The GE Aviation team conceptualizes a 20-passenger aircraft that could reduce congestion at major metropolitan hubs by using community airports for point-to-point travel. The aircraft has an oval-shaped fuselage that seats four across in full-sized seats. Other features include an aircraft shape that smoothes the flow of air over all surfaces, and electricity-generating fuel cells to power advanced electrical systems. The aircraft’s advanced turboprop engines sport low-noise propellers and further mitigate noise by providing thrust sufficient for short takeoffs and quick climbs.
With its 180-passenger D8 “double bubble” configuration, the Massachusetts Institute of Technology team strays farthest from the familiar, fusing two aircraft bodies together lengthwise and mounting three turbofan jet engines on the tail. Important components of the MIT concept are the use of composite materials for lower weight and turbofan engines with an ultra high bypass ratio (meaning air flow through the core of the engine is even smaller, while air flow through the duct surrounding the core is substantially larger, than in a conventional engine) for more efficient thrust. In a reversal of current design trends the MIT concept increases the bypass ratio by minimizing expansion of the overall diameter of the engine and shrinking the diameter of the jet exhaust instead. The team said it designed the D8 to do the same work as a Boeing 737-800. The D8’s unusual shape gives it a roomier coach cabin than the 737.

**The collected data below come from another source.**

(* ===== verification/Answers.v ===== *)
(** Every request is answered: [panics P m] says that the computation [m]
    panics only where [P] holds.  There is one lemma per way of composing
    computations, a tactic that applies them, and the handlers of Router.v all
    panic only where a time computation overflows. *)
From S2P Require Import Prelude Str Chrono Json Error World Effects Jose Claims Config Crypto.
From S2P Require Import JwtApi JwtService JwtTheorems Introspect Security SessionCrypto SessionStore.
From S2P Require Import MemoryStore PostgresStore Outbound Registry IdToken Flow Axum AccessLog Router RouterTheorems.
From S2P Require Import Ledger LedgerHttp.

Section Panics.
Context `{Env}.

Definition panics {A} (P : Prop) (m : M A) : Prop := forall w, wp m w (fun o _ => o = Panic -> P).

Context (P : Prop).

Lemma panics_ret {A} (a : A) : panics P (mret a).
Proof. by intros w. Qed.
Lemma panics_throw {A} e : panics P (throw (A := A) e).
Proof. by intros w. Qed.
Lemma panics_lift {A} (r : Result A TimError) : panics P (lift r).
Proof. by destruct r; intros w. Qed.
Lemma panics_or_panic {A} (x : option A) : (x = None -> P) -> panics P (or_panic x).
Proof. intros Hx. destruct x; intros w; [done|]. intros _. by apply Hx. Qed.
Lemma panics_ask {A} (f : nat -> A) : panics P (ask f).
Proof. by intros w. Qed.
Lemma panics_await {A} (f : nat -> A) : panics P (await f).
Proof. intros w. by apply wp_await. Qed.
Lemma panics_step {A} (a : World -> A) (f : World -> World) : panics P (fun w => (Ret (a w), f w)).
Proof. by intros w. Qed.

Lemma panics_bind {A B} (m : M A) (f : A -> M B) :
  panics P m -> (forall a w w', m w = (Ret a, w') -> panics P (f a)) -> panics P (m ≫= f).
Proof.
  intros Hm Hf w. apply wp_bind. specialize (Hm w). unfold wp in Hm.
  apply wp_intro. intros o w' E. rewrite E in Hm. destruct o as [a|e| |c]; simpl in *; [by eapply Hf|done|by intros _; apply Hm|done].
Qed.

Lemma panics_then {A B} (m : M A) (f : A -> M B) :
  panics P m -> (forall a, panics P (f a)) -> panics P (m ≫= f).
Proof. intros Hm Hf. by apply panics_bind. Qed.

Lemma panics_attempt {A} (m : M A) : panics P m -> panics P (attempt m).
Proof. intros Hm w. apply wp_attempt. eapply wp_mono; [apply Hm|]. intros [] w' Hw; [done|done|by intros _; apply Hw|done]. Qed.

Lemma panics_stmt {A} now (q : Sql A) : panics P (stmt now q).
Proof. intros w. by apply wp_stmt; [|intros ? []|intros ? ? ? []]. Qed.

Lemma panics_sql {A} (q : Sql A) : panics P (sql q).
Proof. intros w. apply wp_sql. intros now. apply panics_stmt. Qed.

Lemma panics_transaction {A} (body : Z -> M A) : (forall now, panics P (body now)) -> panics P (transaction body).
Proof.
  intros Hb w. apply wp_transaction; [by intros ? []|]. intros now. eapply wp_mono; [apply Hb|].
  intros [a|e| |c] w' Ho; [|done..]. split; [done|]. intros o Hl. by destruct Hl.
Qed.
End Panics.

Create HintDb calm discriminated.

(** Decompose a computation down to the computations the hints know. *)
Ltac calm_step :=
  match goal with
  | |- panics _ (mbind _ _) => apply panics_then; [|intros ?]
  | |- panics _ (mret _) => apply panics_ret
  | |- panics _ (throw _) => apply panics_throw
  | |- panics _ (lift _) => apply panics_lift
  | |- panics _ (attempt _) => apply panics_attempt
  | |- panics _ (sql _) => apply panics_sql
  | |- panics _ (stmt _ _) => apply panics_stmt
  | |- panics _ (transaction _) => apply panics_transaction; intros ?
  | |- panics _ (ask _) => apply panics_ask
  | |- panics _ (await _) => apply panics_await
  | |- panics _ utc_now => apply panics_ask
  | |- panics _ new_v4 => apply panics_ask
  | |- panics _ (fill_bytes _) => apply panics_ask
  | |- panics _ (get _) => apply panics_await
  | |- panics _ (post _ _ _) => apply panics_await
  | |- panics _ (cached _ _) => apply panics_step
  | |- panics _ (discovery_insert _ _) => apply panics_step
  | |- panics _ (jwks_insert _ _) => apply panics_step
  | |- panics _ (read_json _ _ _ _ _) => unfold read_json
  | |- panics _ (read_optional_json _ _ _ _ _) => unfold read_optional_json
  | |- panics _ (read_bytes _ _ _) => unfold read_bytes
  | |- panics _ (read_string _ _ _) => unfold read_string
  | |- panics _ receive => apply panics_await
  | |- panics _ (extract ?r _) => unfold extract; destruct r
  | |- panics _ (match ?x with _ => _ end) => destruct x
  | |- panics _ _ => solve [auto with calm]
  end.
Ltac calm := repeat (calm_step; cbv beta).

(** A store of sessions whose operations do not panic. *)
Class CalmStore `{Env} (S : SessionStore) : Prop := {
  cs_create : forall P x, panics P (@ss_create S x);
  cs_get : forall P id, panics P (@ss_get S id);
  cs_touch : forall P id, panics P (@ss_touch S id);
  cs_revoke : forall P id, panics P (@ss_revoke S id);
}.

Section Stores.
Context `{Env, Aead, SerdeJson}.

#[export] Instance memory_calm ttl : CalmStore (MemoryStore ttl).
Proof.
  split; intros P x w; simpl.
  - done.
  - unfold memory_get, wp, mbind, M_bind, mem_map, utc_now, ask. simpl.
    destruct (mem_sessions w !! x); [by destruct (is_expired _ _)|done].
  - unfold memory_touch, wp, mbind, M_bind, mem_map, utc_now, ask. simpl. by destruct (mem_sessions w !! x).
  - done.
Qed.

#[export] Instance postgres_calm ttl c : CalmStore (PostgresStore ttl c).
Proof.
  split; intros P x; simpl; unfold postgres_create, seal_profile, seal, postgres_get, postgres_touch, postgres_revoke;
    calm.
Qed.
End Stores.

Section Services.
Context `{Env, J : Jose, Chrono, UuidLib, SerdeJson, Net, FlowLib} {JK : JwkKeys J}.
Context (P : Prop).
Implicit Type s : JwtService.

(** The time after which a token or session expires is out of chrono's range. *)
Definition overflows (micros : Z) : Prop :=
  td_of_micros micros = None \/ exists n, in_utc (clock n + micros) = false.

Lemma td_overflow us : td_of_micros us = None -> overflows us.
Proof. by left. Qed.

Lemma add_overflow n us d : td_of_micros us = Some d -> add_signed (clock n) d = None -> overflows us.
Proof.
  unfold td_of_micros, add_signed. destruct (_ && _); [|done]. intros [= <-].
  destruct (in_utc (clock n + us)) eqn:E; [done|]. intros _. right. by exists n.
Qed.

Lemma verify_raw_calm {C} sg (de : Deserializer C) t v : panics P (verify_raw sg de t v).
Proof.
  intros w. destruct (verify_raw_total sg de t v w) as (r & w' & E & _). apply wp_intro.
  intros o w1 E1. rewrite E in E1. injection E1 as <- <-. done.
Qed.
#[local] Hint Resolve verify_raw_calm : calm.

Lemma validate_calm s req : panics P (validate s req).
Proof. unfold validate, is_denylisted, denylist_lookup. calm. Qed.

Lemma authenticate_bearer_calm s t : panics P (authenticate_bearer s t).
Proof. unfold authenticate_bearer, verify, is_denylisted, denylist_lookup. calm. Qed.

Lemma introspect_calm s req : panics P (introspect s req).
Proof. unfold introspect, verify, is_denylisted, denylist_lookup. calm. Qed.

Lemma summaries_calm now rows : panics P (summaries now rows).
Proof. induction rows as [|r rows IH]; simpl; unfold denylist_entry; calm; exact IH. Qed.
#[local] Hint Resolve summaries_calm : calm.

Lemma list_for_subject_calm sub req : panics P (list_for_subject sub req).
Proof. unfold list_for_subject. destruct (list_page req) as [[? ?] ?]. calm. Qed.

Lemma revoke_calm s t reason : panics P (revoke s t reason).
Proof. unfold revoke, verify. calm. Qed.
#[local] Hint Resolve revoke_calm : calm.

Lemma revoke_by_jti_calm j reason : panics P (revoke_by_jti j reason).
Proof. unfold revoke_by_jti. calm. Qed.

Lemma bulk_revoke_calm s req : panics P (bulk_revoke s req).
Proof.
  assert (forall toks acc, panics P (bulk_loop s (br_reason req) toks acc)) as Hloop.
  { induction toks as [|t toks IH]; intros acc; simpl; calm; apply IH. }
  unfold bulk_revoke. destruct (br_tokens req) as [|t toks]; [calm|]. destruct (_ <? _); [calm|apply Hloop].
Qed.

Lemma jwks_calm sg : panics P (jwks sg).
Proof. unfold jwks, active_previous. calm. Qed.

Lemma fetch_with_calm url allow : panics P (fetch_with url allow).
Proof.
  unfold fetch_with. calm. generalize max_retries as left. induction left as [|left IH]; cbn [fetch_attempts];
    unfold fetch_once; calm; exact IH.
Qed.
#[local] Hint Resolve fetch_with_calm : calm.

Lemma build_login_url_calm r pid uri : panics P (build_login_url r pid uri).
Proof. unfold build_login_url, generate_pkce, random_hex. calm. Qed.

Lemma verify_id_token_calm d p t n : panics P (verify_id_token d p t n).
Proof. unfold verify_id_token, jwks_fetch, load. calm. Qed.

Lemma exchange_code_calm p d code row : panics P (exchange_code p d code row).
Proof. unfold exchange_code. calm. Qed.
#[local] Hint Resolve verify_id_token_calm exchange_code_calm : calm.

(** The three places where a time is computed. *)
Lemma generate_panics s req :
  (overflows (gr_expiration_in_minutes req * 60 * MICROS) -> P) -> panics P (generate s req).
Proof.
  intros Hover. unfold generate. destruct (_ <=? 0); [calm|]. destruct (_ <? _); [calm|].
  calm_step; [calm|]. calm_step; [calm|]. apply panics_bind; [calm|]. intros now w w' E. minv. subst.
  apply panics_bind; [apply panics_or_panic; intros E; by apply Hover, td_overflow|]. intros d w1 w2 E. minv.
  apply panics_bind; [apply panics_or_panic; intros E'; by eapply Hover, add_overflow|]. intros. calm.
Qed.

Lemma extend_panics s req :
  (overflows (default 60 (er_expiration_in_minutes req) * 60 * MICROS) -> P) -> panics P (extend s req).
Proof.
  intros Hover. unfold extend. apply panics_bind.
  { unfold extend_check, verify, is_denylisted, denylist_lookup. calm. }
  intros x w w' E. apply extend_check_Ret in E as [Hck _]. destruct (ck_now _ _ _ _ Hck) as [n Hn].
  unfold extend_issue. destruct (_ <=? 0); [calm|].
  apply panics_bind; [apply panics_or_panic; intros E; by apply Hover, td_overflow|]. intros d w1 w2 E. minv.
  apply panics_bind; [apply panics_or_panic; rewrite Hn; intros E'; by eapply Hover, add_overflow|]. intros. calm.
Qed.

Lemma complete_callback_panics r S age pid code st :
  CalmStore S -> (forall expires_in, overflows (effective_ttl (as_i64 (@ss_ttl_cap S)) expires_in * MICROS) -> P) ->
  panics P (complete_callback r S age pid code st).
Proof.
  intros [Hc _ _ _] Hover. unfold complete_callback. calm. unfold login_session, random_hex.
  destruct (profile_from_claims _ _) as [u prof]. apply panics_bind; [calm|]. intros now w1 w2 E. minv. subst.
  apply panics_bind; [apply panics_or_panic; intros E; by eapply Hover, td_overflow|]. intros d w3 w4 E. minv.
  apply panics_bind; [apply panics_or_panic; intros E'; by eapply Hover, add_overflow|]. intros. calm; apply Hc.
Qed.
End Services.

#[export] Hint Resolve validate_calm authenticate_bearer_calm introspect_calm list_for_subject_calm revoke_calm
  revoke_by_jti_calm bulk_revoke_calm jwks_calm build_login_url_calm : calm.

(** ** Requests *)

Section Requests.
Context `{Env, J : Jose, Chrono, UuidLib, SerdeJson, ChronoSerde, HttpLib, Net, FlowLib, AxumLib} {JK : JwkKeys J}.
Implicit Type s : AppState.

(** The request asks for an expiry out of range. *)
Definition overflowing s (r : Route) (req : Request) : Prop :=
  match r with
  | RGenerate => exists g, body_json (max_body s) generate_members generate_request_of_json req = Ok g /\
                   overflows (gr_expiration_in_minutes g * 60 * MICROS)
  | RExtend => exists e, body_json (max_body s) extend_members extend_request_of_json req = Ok e /\
                 overflows (default 60 (er_expiration_in_minutes e) * 60 * MICROS)
  | RCustomExtend | RExtendSession => overflows (60 * 60 * MICROS)
  | RCallback _ => exists expires_in,
                     overflows (effective_ttl (as_i64 (@ss_ttl_cap (app_sessions s))) expires_in * MICROS)
  | _ => False
  end.

Lemma current_session_calm P s req : CalmStore (app_sessions s) -> panics P (current_session s req).
Proof. intros [_ Hg Ht _]. unfold current_session. calm. Qed.
#[local] Hint Resolve current_session_calm : calm.

Lemma extend_into_cookie_panics s token name :
  panics (overflows (60 * 60 * MICROS)) (extend_into_cookie s token name).
Proof. unfold extend_into_cookie. calm_step; [by apply extend_panics|calm]. Qed.
#[local] Hint Resolve extend_into_cookie_panics : calm.

Lemma handler_panics s r req : CalmStore (app_sessions s) -> panics (overflowing s r req) (handler s r req).
Proof.
  intros HS. pose proof HS as [_ _ _ Hrev]. destruct r; simpl.
  all: unfold health, jwt_generate, jwt_validate, jwt_validate_boolean, jwt_revoke, jwt_revoke_bulk, jwt_extend,
    jwt_list_me, keys_public, jwt_verification_key_compat, jwt_userinfo_compat, jwt_custom_verify_compat,
    jwt_custom_userinfo_compat, jwt_custom_extend_compat, jwt_extend_session_compat, jwt_custom_blacklist_compat,
    jwt_blacklist_compat, userinfo, introspect_dispatch, introspect_types, auth_providers, auth_provider_one,
    auth_login, auth_callback, auth_session_validate, auth_profile, auth_logout, auth_health, admin.
  all: calm.
  - apply generate_panics. intros Ho. by exists t.
  - apply extend_panics. intros Ho. by exists t.
  - apply complete_callback_panics; [done|]. intros e Ho. by exists e.
Qed.

(** C10: Every request is answered, whatever the clocks, the database and the other
    servers do, unless its client goes away; a handler panics only where the expiry that
    was asked for is beyond the range of times. *)
Theorem every_request_answered s req w o w' :
  CalmStore (app_sessions s) -> serve s req w = (o, w') ->
  (exists resp, o = Ret resp) \/ o = Dropped ClientGone \/
  (o = Panic /\ exists r, requested req = Some r /\ method_allowed r (rq_method req) = true /\ overflowing s r req).
Proof.
  intros HS [(_ & _ & resp & -> & _)|(_ & w1 & o1 & _ & Hn & Ho)]%serve_inner; [left; by eexists|].
  apply limited_run in Hn as [(_ & _ & ->)|(_ & o2 & Hn & Ho2)]; [left; destruct Ho as (resp & -> & _); by eexists|].
  apply route_request_cases in Hn as [[_ (r2 & -> & _)]|(r & oh & Hq & Hm & Hh & Hr)].
  { subst o1. left. destruct Ho as (resp & -> & _). by eexists. }
  destruct oh as [hr|e| |c].
  1,2: destruct Hr as (r2 & -> & _); subst o1; left; destruct Ho as (resp & -> & _); by eexists.
  - subst o2 o1. right; right. split; [done|]. exists r. split; [done|]. split; [done|].
    pose proof (handler_panics s r req HS w1) as Hp. unfold wp in Hp. rewrite Hh in Hp. by apply Hp.
  - subst o2. destruct c; subst o1; [left; destruct Ho as (resp & -> & _); by eexists|by right; left].
Qed.

(** At most one move, except in bulk. *)
Lemma permitted_one r ms : permitted r ms -> r ≠ RRevokeBulk -> (length ms <= 1)%nat.
Proof.
  unfold permitted, maybe, issue, revocation, replacement.
  destruct r; intros Hp Hne; try done; try (by subst ms; simpl; lia).
  all: destruct Hp as [->|Hp]; [simpl; lia|]; naive_solver lia.
Qed.

End Requests.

The Northrop Grumman team foresees the greatest need for a smaller 120-passenger aircraft that is tailored for shorter runways in order to help expand capacity and reduce delays. The team describes its Silent Efficient Low Emissions Commercial Transport, or SELECT, concept as “revolutionary in its performance, if not in its appearance.” Ceramic composites, nanotechnology and shape memory alloys figure prominently in the airframe and ultra high bypass ratio propulsion system construction. The aircraft delivers on environmental and operational goals in large part by using smaller airports, with runways as short as 5,000 feet, for a wider geographic distribution of air traffic.

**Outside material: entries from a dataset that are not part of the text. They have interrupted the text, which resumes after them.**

(* ===== verification/StackTheorems.v ===== *)
(** What the layers around the routes promise: the trace context and the log
    line of an answer, what a log line can tell about a request, and what pages
    of other origins see of a service that was started. *)
From S2P Require Import Prelude Str Chrono Json Error World Effects Jose Claims Config ConfigLoad Crypto.
From S2P Require Import JwtApi JwtService Introspect Security SessionCrypto SessionStore Outbound Registry IdToken.
From S2P Require Import Flow Axum AccessLog Router RouterTheorems Boot BootTheorems.

Section Stack.
Context `{Env, J : Jose, Chrono, UuidLib, SerdeJson, ChronoSerde, HttpLib, Net, FlowLib, AxumLib} {JK : JwkKeys J}.
Implicit Type s : AppState.

(** ** Headers through the outer layers *)

Lemma static_header_kept l hs name v :
  header hs name = Some v -> header (add_static_headers l hs) name = Some v.
Proof. intros Hh. unfold add_static_headers. by rewrite !set_if_not_present_header, Hh. Qed.

Lemma set_allow_header req hs name : name ≠ "allow" -> header (set_allow req hs) name = header hs name.
Proof.
  intros Hne. unfold set_allow. destruct (requested req) as [r|]; [|done].
  destruct (method_allowed r (rq_method req)); [done|]. rewrite set_if_not_present_header.
  rewrite bool_decide_false by done. by destruct (header hs name).
Qed.

(** A header that is none of the CORS protocol. *)
Definition plain_header (name : string) : Prop :=
  starts_with "access-control-" name = false /\ name ≠ "vary" /\ name ≠ "allow".

(** An answer is logged if and only if it is none to a preflight; what the middleware
    put on it is still there at the end. *)
Lemma serve_logged_Ret `{!HttpLaws _} s req w resp line w' :
  serve_logged s req w = (Ret (resp, line), w') ->
  match line with
  | None => exists l hs, cors (build_layers (security (config s))) = Some l /\
      cors_preflight l (rq_method req) (rq_headers req) = Some hs /\ w' = w /\
      resp = mkResponse 200 (set_allow req hs) (BText "")
  | Some l => preflight s req = None /\
      exists r, access_log_middleware req (matched_path req) (limited s req) w = (Ret (r, l), w') /\
        resp_status resp = resp_status r /\
        forall name v, plain_header name -> header (resp_headers r) name = Some v ->
          header (resp_headers resp) name = Some v
  end.
Proof.
  unfold serve_logged, cors_layer, preflight. destruct (cors _) as [l|]; simpl.
  1: destruct (cors_preflight l _ _) as [hs|] eqn:Ep; [intros [= <- <- <-]; by exists l, hs|].
  all: intros Hrun; unfold logged in Hrun; minv.
  all: repeat match goal with E : (_, _) = (_, _) |- _ => injection E as ?; subst | x : (Response * _)%type |- _ => destruct x end.
  all: simpl in *; injection Hrun; intros; subst; (split; [done|]); eexists; (split; [eassumption|]); (split; [done|]).
  all: intros name v (Hc & Hv & Ha) Hh; simpl; rewrite set_allow_header by done; rewrite ?extend_other by done;
    by apply static_header_kept.
Qed.


(** ** What a log line can tell *)

Definition route_patterns : list string :=
  map fst static_routes ++ map (fun kv => fst kv +:+ ":id") param_routes.

Lemma matched_pattern req p : matched_path req = Some p -> p ∈ route_patterns.
Proof.
  unfold matched_path, match_route, route_patterns. set (path := uri_path _). intros Hm.
  apply elem_of_app. change (map ?f ?l) with (f <$> l). destruct (assoc path static_routes) as [r|] eqn:E.
  - injection Hm as <-. left. apply list_elem_of_fmap. unfold assoc in E.
    destruct (find_first _ static_routes) as [[k r']|] eqn:Ef; [|done].
    apply find_first_Some in Ef as [Hin Hk%bool_decide_eq_true]. by exists (k, r').
  - right. clear E. induction param_routes as [|[prefix f] l IH]; [done|].
    rewrite fmap_cons, elem_of_cons. cbn [param_route] in Hm.
    destruct (strip_prefix prefix path) as [id|]; [destruct (_ || _)|]; [right; by apply IH| |right; by apply IH].
    left. by injection Hm as <-.
Qed.

(** The trace identifier of a request that is served at an instant. *)
Definition trace_id_of (req : Request) (t : nat) : string :=
  match (tp ← header_str (rq_headers req) "traceparent"; well_formed_traceparent (split_on "-" tp)) with
  | Some (tid, _) => tid
  | None => hex_encode (random_bytes t 16)
  end.

Lemma parse_trace_id req w tid flags w' :
  parse_or_generate_trace_id req w = (Ret (tid, flags), w') -> tid = trace_id_of req (tick w).
Proof.
  unfold parse_or_generate_trace_id, trace_id_of.
  destruct (header_str (rq_headers req) "traceparent" ≫= _) as [[t f]|]; by intros [= <- _ _].
Qed.

Lemma access_line_fields req matched next w r line w' :
  access_log_middleware req matched next w = (Ret (r, line), w') ->
  line = mkAccessLine (rq_method req) (default "<unmatched>" matched) (resp_status r) (al_duration_us line)
           (trace_id_of req (tick w)).
Proof.
  intros Hrun. unfold access_log_middleware, elapsed in Hrun. minv. subst.
  match goal with E : parse_or_generate_trace_id _ _ = (Ret ?x, _) |- _ =>
    destruct x as [tid flags]; apply parse_trace_id in E as -> end.
  minv. by injection Hrun as <- <- _.
Qed.

(** C39: The access log tells no more of a request than its method, the pattern of its
    route, the status, the duration and the trace identifier: two requests of one
    pattern that are answered with one status and carry the same traceparent leave the
    same line but for its duration, whatever their paths, queries, bodies and other
    headers hold. *)
Theorem log_reveals_pattern_only `{!HttpLaws _} s req1 req2 w1 w2 r1 r2 l1 l2 w1' w2' :
  matched_path req1 = matched_path req2 -> rq_method req1 = rq_method req2 ->
  header_str (rq_headers req1) "traceparent" = header_str (rq_headers req2) "traceparent" ->
  tick w1 = tick w2 ->
  serve_logged s req1 w1 = (Ret (r1, Some l1), w1') -> serve_logged s req2 w2 = (Ret (r2, Some l2), w2') ->
  resp_status r1 = resp_status r2 ->
  al_route l1 ∈ "<unmatched>" :: route_patterns /\
  l2 = mkAccessLine (al_method l1) (al_route l1) (al_status l1) (al_duration_us l2) (al_trace_id l1).
Proof.
  intros Hroute Hmethod Htp Htick (_ & x1 & Hx1 & Hs1 & _)%serve_logged_Ret (_ & x2 & Hx2 & Hs2 & _)%serve_logged_Ret Hst.
  apply access_line_fields in Hx1 as ->, Hx2 as ->. simpl. split.
  - destruct (matched_path req1) as [p|] eqn:E; simpl; [|by left]. right. by eapply matched_pattern.
  - unfold trace_id_of. rewrite Hroute, Hmethod, Htp, Htick. f_equal. congruence.
Qed.
End Stack.

(** ** Pages of other origins *)

Section Origins.
Context `{Env, J : Jose, Chrono, UuidLib, SerdeJson, ChronoSerde, HttpLib, Net, FlowLib, AxumLib, Aead} {JK : JwkKeys J}.
Context `{Files, YamlLib, PgLib, ChronoText}.

(** The CORS layer of a router that was built. *)
Lemma built_cors `{!HttpLaws _} c :
  router_builds c = true ->
  (cors (build_layers (security c)) = None /\ cors_allowed_origins (security c) = []) \/
  (cors (build_layers (security c)) = Some (mkCors OriginAny true true false) /\ "*" ∈ cors_allowed_origins (security c)).
Proof.
  unfold router_builds, build_layers, build_cors. simpl. case_bool_decide as He; [by left|].
  destruct (existsb _ _) eqn:E.
  - intros _. right. split; [done|]. by apply existsb_exists_bool in E as (x & Hx & ->%bool_decide_eq_true).
  - by rewrite cors_no_wildcard.
Qed.

End Origins.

The Boeing Company’s Subsonic Ultra Green Aircraft Research, or SUGAR, team examined five concepts. The team’s preferred concept, the SUGAR Volt, is a twin-engine aircraft with hybrid propulsion technology, a tube-shaped body and a truss-braced wing mounted to the top. Compared to the typical wing used today, the SUGAR Volt wing is longer from tip to tip, shorter from leading edge to trailing edge, and has less sweep. It also may include hinges to fold the wings while parked close together at airport gates. Projected advances in battery technology enable a unique, hybrid turbo-electric propulsion system. The aircraft’s engines could use both fuel to burn in the engine’s core, and electricity to turn the turbofan when the core is powered down.
NASA’s goals for a 2030-era aircraft, compared with an aircraft entering service today, are:
- A 71-decibel reduction below current Federal Aviation Administration noise standards, which aim to contain objectionable noise within airport boundaries.
- A greater than 75 percent reduction on the International Civil Aviation Organization’s Committee on Aviation Environmental Protection Sixth Meeting, or CAEP/6, standard for nitrogen oxide emissions, which aims to improve air quality around airports.
- A greater than 70 percent reduction in fuel burn performance, which could reduce greenhouse gas emissions and the cost of air travel.
- The ability to exploit metroplex concepts that enable optimal use of runways at multiple airports within metropolitan areas, as a means of reducing air traffic congestion and delays.